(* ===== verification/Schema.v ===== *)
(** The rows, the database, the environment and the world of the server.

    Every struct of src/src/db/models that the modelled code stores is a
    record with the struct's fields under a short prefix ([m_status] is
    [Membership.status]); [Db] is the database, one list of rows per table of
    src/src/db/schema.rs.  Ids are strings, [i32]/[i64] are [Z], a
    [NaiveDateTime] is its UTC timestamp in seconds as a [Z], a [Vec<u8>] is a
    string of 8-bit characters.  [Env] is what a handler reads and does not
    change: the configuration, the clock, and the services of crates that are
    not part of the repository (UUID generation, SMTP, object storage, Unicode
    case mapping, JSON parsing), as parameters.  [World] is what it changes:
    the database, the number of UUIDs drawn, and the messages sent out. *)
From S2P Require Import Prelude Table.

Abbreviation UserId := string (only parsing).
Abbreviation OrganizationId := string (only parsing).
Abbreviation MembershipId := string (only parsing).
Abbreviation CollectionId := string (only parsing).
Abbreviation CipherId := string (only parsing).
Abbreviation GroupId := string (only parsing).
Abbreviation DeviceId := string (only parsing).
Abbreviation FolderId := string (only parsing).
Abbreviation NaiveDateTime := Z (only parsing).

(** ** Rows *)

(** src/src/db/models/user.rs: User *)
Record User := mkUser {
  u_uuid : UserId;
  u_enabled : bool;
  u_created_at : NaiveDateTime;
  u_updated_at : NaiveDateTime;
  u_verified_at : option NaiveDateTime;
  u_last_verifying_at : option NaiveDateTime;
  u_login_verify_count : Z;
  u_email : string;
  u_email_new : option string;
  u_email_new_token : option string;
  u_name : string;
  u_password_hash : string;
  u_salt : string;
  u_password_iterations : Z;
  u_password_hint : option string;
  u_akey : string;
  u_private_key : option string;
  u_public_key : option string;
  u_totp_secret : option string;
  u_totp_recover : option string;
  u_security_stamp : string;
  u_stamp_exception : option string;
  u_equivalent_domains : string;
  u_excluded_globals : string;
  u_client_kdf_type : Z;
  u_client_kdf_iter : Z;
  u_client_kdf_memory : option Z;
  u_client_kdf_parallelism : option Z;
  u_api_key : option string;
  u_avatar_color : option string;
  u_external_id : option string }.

□ □ □

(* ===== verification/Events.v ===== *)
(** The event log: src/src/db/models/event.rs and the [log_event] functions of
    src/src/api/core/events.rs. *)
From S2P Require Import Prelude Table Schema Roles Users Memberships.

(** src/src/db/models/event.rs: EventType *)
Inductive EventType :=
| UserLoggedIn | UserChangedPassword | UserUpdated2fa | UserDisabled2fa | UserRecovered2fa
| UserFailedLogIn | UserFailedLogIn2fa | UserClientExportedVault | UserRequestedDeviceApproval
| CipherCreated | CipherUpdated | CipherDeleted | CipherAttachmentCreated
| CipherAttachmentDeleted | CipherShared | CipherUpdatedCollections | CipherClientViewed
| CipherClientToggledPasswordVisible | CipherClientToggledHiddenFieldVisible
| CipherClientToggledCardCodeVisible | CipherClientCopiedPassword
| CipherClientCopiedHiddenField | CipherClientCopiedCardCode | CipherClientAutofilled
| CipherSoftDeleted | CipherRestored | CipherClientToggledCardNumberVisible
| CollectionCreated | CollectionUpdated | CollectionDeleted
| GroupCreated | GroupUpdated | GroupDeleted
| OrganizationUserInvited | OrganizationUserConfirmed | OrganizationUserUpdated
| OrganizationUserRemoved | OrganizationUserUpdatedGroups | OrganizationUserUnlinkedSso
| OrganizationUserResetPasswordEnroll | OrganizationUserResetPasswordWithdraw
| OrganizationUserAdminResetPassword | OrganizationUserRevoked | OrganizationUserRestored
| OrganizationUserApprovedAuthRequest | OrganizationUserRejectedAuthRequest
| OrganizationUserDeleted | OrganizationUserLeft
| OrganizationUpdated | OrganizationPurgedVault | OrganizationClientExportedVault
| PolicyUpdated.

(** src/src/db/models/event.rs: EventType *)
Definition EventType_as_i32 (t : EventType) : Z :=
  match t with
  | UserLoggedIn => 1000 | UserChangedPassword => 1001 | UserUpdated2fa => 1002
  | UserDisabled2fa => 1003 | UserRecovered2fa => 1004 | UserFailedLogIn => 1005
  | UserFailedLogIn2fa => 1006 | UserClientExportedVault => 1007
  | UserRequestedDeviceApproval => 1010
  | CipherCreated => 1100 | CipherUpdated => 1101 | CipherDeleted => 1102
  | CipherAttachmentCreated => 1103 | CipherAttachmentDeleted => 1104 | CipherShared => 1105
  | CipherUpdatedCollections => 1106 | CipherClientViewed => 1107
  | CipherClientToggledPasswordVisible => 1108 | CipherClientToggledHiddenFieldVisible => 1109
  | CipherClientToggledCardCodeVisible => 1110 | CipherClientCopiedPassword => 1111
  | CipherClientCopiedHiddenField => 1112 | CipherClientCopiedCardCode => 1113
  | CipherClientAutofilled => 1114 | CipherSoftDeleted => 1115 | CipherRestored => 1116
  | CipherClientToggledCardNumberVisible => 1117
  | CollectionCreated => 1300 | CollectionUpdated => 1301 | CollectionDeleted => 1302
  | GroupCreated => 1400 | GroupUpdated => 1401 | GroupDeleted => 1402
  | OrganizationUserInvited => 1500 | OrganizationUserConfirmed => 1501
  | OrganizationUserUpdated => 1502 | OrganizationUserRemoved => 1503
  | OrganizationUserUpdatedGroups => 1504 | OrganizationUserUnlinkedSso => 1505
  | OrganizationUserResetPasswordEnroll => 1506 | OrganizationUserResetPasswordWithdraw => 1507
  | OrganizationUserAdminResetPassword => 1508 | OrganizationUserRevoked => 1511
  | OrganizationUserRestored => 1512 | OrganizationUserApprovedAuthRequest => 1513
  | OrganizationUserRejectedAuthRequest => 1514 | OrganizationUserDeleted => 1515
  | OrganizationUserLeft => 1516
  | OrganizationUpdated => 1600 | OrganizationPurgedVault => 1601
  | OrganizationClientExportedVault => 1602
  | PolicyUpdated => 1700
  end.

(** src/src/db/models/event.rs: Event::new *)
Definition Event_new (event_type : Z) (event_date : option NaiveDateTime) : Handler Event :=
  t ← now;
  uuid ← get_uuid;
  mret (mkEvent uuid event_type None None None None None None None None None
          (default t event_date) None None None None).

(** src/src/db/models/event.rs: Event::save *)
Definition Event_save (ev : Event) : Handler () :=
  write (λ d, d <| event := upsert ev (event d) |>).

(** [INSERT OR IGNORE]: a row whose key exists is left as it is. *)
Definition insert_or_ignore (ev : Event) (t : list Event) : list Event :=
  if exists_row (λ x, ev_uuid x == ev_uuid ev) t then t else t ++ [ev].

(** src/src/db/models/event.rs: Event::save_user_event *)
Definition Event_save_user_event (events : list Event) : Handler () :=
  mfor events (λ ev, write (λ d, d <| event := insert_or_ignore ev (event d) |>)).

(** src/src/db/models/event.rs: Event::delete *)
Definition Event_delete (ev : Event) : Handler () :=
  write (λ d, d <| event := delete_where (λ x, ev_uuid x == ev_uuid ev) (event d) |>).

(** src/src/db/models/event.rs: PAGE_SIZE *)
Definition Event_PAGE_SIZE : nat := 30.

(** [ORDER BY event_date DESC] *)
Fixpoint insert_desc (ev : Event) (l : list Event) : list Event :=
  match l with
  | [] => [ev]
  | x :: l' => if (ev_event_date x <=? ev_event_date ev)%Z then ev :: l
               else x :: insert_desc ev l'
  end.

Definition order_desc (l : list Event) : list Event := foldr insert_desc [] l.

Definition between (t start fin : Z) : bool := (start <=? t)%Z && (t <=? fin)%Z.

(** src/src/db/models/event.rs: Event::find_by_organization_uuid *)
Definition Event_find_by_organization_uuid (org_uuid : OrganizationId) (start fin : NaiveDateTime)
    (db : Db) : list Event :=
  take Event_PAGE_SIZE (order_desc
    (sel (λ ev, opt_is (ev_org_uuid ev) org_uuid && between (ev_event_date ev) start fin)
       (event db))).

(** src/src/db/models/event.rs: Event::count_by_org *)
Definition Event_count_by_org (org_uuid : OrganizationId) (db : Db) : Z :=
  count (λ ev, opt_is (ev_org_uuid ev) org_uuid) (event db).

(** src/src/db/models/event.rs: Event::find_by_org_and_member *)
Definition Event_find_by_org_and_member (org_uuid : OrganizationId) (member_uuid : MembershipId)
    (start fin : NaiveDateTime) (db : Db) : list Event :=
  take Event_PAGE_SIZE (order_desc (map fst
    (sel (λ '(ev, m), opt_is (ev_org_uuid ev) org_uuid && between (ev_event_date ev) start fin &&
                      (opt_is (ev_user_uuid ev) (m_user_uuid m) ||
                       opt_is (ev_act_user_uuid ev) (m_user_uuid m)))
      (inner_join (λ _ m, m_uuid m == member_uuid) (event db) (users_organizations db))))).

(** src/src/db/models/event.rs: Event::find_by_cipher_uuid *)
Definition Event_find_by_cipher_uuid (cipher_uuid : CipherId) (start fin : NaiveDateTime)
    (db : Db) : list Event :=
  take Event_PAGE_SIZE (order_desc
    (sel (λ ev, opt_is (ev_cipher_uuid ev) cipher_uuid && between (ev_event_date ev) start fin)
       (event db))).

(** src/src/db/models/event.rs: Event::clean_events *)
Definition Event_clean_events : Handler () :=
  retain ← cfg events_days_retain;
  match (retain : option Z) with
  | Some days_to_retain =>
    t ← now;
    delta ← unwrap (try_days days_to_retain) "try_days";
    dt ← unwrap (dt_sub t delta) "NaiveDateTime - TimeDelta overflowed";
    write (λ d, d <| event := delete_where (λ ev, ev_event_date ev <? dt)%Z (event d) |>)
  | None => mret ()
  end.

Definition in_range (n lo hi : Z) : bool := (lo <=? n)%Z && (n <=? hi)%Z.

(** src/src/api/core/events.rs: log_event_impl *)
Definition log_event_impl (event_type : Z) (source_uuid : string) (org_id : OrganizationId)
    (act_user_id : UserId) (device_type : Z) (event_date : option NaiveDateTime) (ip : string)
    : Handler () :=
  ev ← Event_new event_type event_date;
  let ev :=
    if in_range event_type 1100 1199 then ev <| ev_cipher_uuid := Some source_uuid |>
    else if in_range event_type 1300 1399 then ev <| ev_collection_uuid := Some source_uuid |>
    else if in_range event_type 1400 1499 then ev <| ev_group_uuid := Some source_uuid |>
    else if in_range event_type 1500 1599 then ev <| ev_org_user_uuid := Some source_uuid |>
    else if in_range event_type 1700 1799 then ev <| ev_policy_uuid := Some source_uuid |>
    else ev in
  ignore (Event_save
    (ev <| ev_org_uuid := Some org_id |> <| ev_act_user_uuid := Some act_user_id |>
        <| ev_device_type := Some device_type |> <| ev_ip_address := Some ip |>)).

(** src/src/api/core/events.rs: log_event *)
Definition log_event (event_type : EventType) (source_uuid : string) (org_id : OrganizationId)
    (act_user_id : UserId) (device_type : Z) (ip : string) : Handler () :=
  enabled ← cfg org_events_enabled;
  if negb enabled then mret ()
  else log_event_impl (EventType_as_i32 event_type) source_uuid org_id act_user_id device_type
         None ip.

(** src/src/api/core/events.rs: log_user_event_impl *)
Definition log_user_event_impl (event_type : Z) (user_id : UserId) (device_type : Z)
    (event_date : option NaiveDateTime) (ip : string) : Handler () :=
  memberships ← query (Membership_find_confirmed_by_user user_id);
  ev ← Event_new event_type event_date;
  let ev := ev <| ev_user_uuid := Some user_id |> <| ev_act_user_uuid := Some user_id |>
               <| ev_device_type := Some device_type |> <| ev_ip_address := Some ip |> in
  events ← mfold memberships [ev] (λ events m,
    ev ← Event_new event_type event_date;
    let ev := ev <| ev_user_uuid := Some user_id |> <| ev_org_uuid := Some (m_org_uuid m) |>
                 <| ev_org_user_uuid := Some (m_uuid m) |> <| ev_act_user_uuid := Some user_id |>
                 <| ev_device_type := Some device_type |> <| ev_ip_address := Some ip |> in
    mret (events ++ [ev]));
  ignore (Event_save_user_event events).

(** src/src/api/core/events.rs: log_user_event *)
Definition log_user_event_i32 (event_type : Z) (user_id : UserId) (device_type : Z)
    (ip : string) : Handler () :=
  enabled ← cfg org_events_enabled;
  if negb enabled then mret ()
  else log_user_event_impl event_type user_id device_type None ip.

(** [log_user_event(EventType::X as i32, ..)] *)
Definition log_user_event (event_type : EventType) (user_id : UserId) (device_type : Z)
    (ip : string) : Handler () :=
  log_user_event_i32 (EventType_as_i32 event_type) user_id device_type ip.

□ □ □

* PROBLEM DETAILS
Only the lines above from the one with "(** src/src/db/models/event.rs: Event::find_by_organization_uuid" up to and including the one with "Definition Event_clean_events : Handler" should be repeated, exactly as written.

* REPLY TO THE TASK
(** src/src/db/models/event.rs: Event::find_by_organization_uuid *)
Definition Event_find_by_organization_uuid (org_uuid : OrganizationId) (start fin : NaiveDateTime)
    (db : Db) : list Event :=
  take Event_PAGE_SIZE (order_desc
    (sel (λ ev, opt_is (ev_org_uuid ev) org_uuid && between (ev_event_date ev) start fin)
       (event db))).

(** src/src/db/models/event.rs: Event::count_by_org *)
Definition Event_count_by_org (org_uuid : OrganizationId) (db : Db) : Z :=
  count (λ ev, opt_is (ev_org_uuid ev) org_uuid) (event db).

(** src/src/db/models/event.rs: Event::find_by_org_and_member *)
Definition Event_find_by_org_and_member (org_uuid : OrganizationId) (member_uuid : MembershipId)
    (start fin : NaiveDateTime) (db : Db) : list Event :=
  take Event_PAGE_SIZE (order_desc (map fst
    (sel (λ '(ev, m), opt_is (ev_org_uuid ev) org_uuid && between (ev_event_date ev) start fin &&
                      (opt_is (ev_user_uuid ev) (m_user_uuid m) ||
                       opt_is (ev_act_user_uuid ev) (m_user_uuid m)))
      (inner_join (λ _ m, m_uuid m == member_uuid) (event db) (users_organizations db))))).

(** src/src/db/models/event.rs: Event::find_by_cipher_uuid *)
Definition Event_find_by_cipher_uuid (cipher_uuid : CipherId) (start fin : NaiveDateTime)
    (db : Db) : list Event :=
  take Event_PAGE_SIZE (order_desc
    (sel (λ ev, opt_is (ev_cipher_uuid ev) cipher_uuid && between (ev_event_date ev) start fin)
       (event db))).

(** src/src/db/models/event.rs: Event::clean_events *)
Definition Event_clean_events : Handler () :=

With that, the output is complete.